### Brief
Note every line in the entries that contains the string "From", and copy it.

*** Dataset

(** * freelan: the frame switch and the FSCP socket

    A shallow embedding of [freelan::switch_] (src/switch.cpp) and of
    [freelan::Socket] (src/internal/fscp/socket.hpp), with the properties
    their design document states about them. *)

From Stdlib Require Import ZArith List Lia.
From Stdlib.Strings Require Import Byte.
From stdpp Require Import base option list countable strings gmap fin_maps.

Import ListNotations.

(** ** Bytes and buffers *)

#[global] Instance byte_eq_dec : EqDecision byte := Byte.byte_eq_dec.

#[global] Instance byte_countable : Countable byte :=
  inj_countable Byte.to_N Byte.of_N Byte.of_to_N.

(** [boost::asio::const_buffer]: a view on a run of bytes. *)
Definition const_buffer : Type := list byte.

Definition buffer_size (buf : const_buffer) : nat := length buf.

(** ** Failures

    [AssertionFailed] is a failed [assert]; [OutOfBounds] a read past the
    end of a buffer; [MalformedFrame] the rejection of a frame too short
    for an Ethernet header. *)
Inductive error : Set :=
| AssertionFailed
| OutOfBounds
| MalformedFrame.

Inductive result (A : Type) : Type :=
| Ok (a : A)
| Err (e : error).
Arguments Ok {A} a.
Arguments Err {A} e.

(** ** A state and error monad

    A member function is a function of the object's state that returns a
    value or fails, together with the state it leaves behind: what was
    written before a failure stays written. *)
Definition M (S A : Type) : Type := S -> result A * S.

#[global] Instance M_ret {S} : MRet (M S) := fun A a s => (Ok a, s).

#[global] Instance M_bind {S} : MBind (M S) := fun A B f m s =>
  match m s with
  | (Ok a, s') => f a s'
  | (Err e, s') => (Err e, s')
  end.

Definition fail {S A} (e : error) : M S A := fun s => (Err e, s).
Definition gets {S A} (f : S -> A) : M S A := fun s => (Ok (f s), s).
Definition modify {S} (f : S -> S) : M S unit := fun s => (Ok tt, f s).

(** [assert(b)] *)
Definition assert {S} (b : bool) : M S unit :=
  if b then mret tt else fail AssertionFailed.

(** [std::memcpy(dst, src, n)], as the bytes that reach [dst]. *)
Definition memcpy {S} (src : const_buffer) (n : nat) : M S (list byte) :=
  if (n <=? buffer_size src)%nat then mret (take n src) else fail OutOfBounds.

(** ** The switch (src/switch.cpp) *)

Module Switch.

Inductive routing_method_type : Set := RM_HUB | RM_SWITCH.

(** [port_type] is a handle on a port: [assert(port)] and [port->write].
    Handles are compared by identity; [0] is the null handle. *)
Definition port_type : Type := N.

(** [boost::array<uint8_t, 6>] *)
Definition ethernet_address_type : Type := list byte.
Definition static_size : nat := 6.

Record switch_ : Type := mk_switch {
  m_routing_method : routing_method_type;
  m_ports : list port_type;
  m_ethernet_address_map : gmap ethernet_address_type port_type;
  (** what the ports' [write] has been given so far, oldest first *)
  port_writes : list (port_type * const_buffer)
}.

Definition set_ethernet_address_map
    (f : gmap ethernet_address_type port_type -> gmap ethernet_address_type port_type)
    (s : switch_) : switch_ :=
  mk_switch (m_routing_method s) (m_ports s) (f (m_ethernet_address_map s))
            (port_writes s).
(** A world in which the mailbox accepts every request and has nothing to
    fetch, a header value is its own media type, every multipart body has
    a plain part and an HTML part, and the sink answers every post with
    status 500. *)
Definition example_world : World :=
  {| client_UidMove := fun _ _ => None;
     client_UidStore := fun _ _ _ => None;
     client_UidFetch := fun _ _ => ([], None);
     mail_ReadMessage := fun _ => Err (Errorf "malformed header");
     mime_ParseMediaType := fun v =>
       if bool_decide (v = EmptyString) then Err (Errorf "mime: no media type")
       else Ok (v, ∅);
     multipart_raw := fun _ _ => [raw_part text_part; raw_part html_part];
     multipart_end := fun _ _ => Errorf "EOF";
     header_Date := fun _ => Err (Errorf "mail: header not in message");
     date_Format := fun date _ => date;
     mime_DecodeHeader := fun v => Ok v;
     os_Environ := [];
     cmd_Run := fun _ _ _ => None;
     http_NewRequest := fun _ => None;
     http_Do := fun _ _ _ => Ok 500 |}.

(** * Specifications *)

(** ** The rule engine *)

(** A step in the life of a stream rule that keeps a [done] set: the
    match step on one message, or the action step in some world.  A scan
    is a sequence of match steps followed by an action step. *)
Inductive stream_step {RE : RegexpLib} : rules_http.StreamRule -> rules_http.StreamRule -> Prop :=
| step_message r msg r' :
    rules_http.Message r msg = Ret r' -> stream_step r r'
| step_action (W : World) r :
    stream_step r (after (rules_http.Action r)).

******

### Result for this task
From Stdlib Require Import ZArith List Lia.
From Stdlib.Strings Require Import Byte.
From stdpp Require Import base option list countable strings gmap fin_maps.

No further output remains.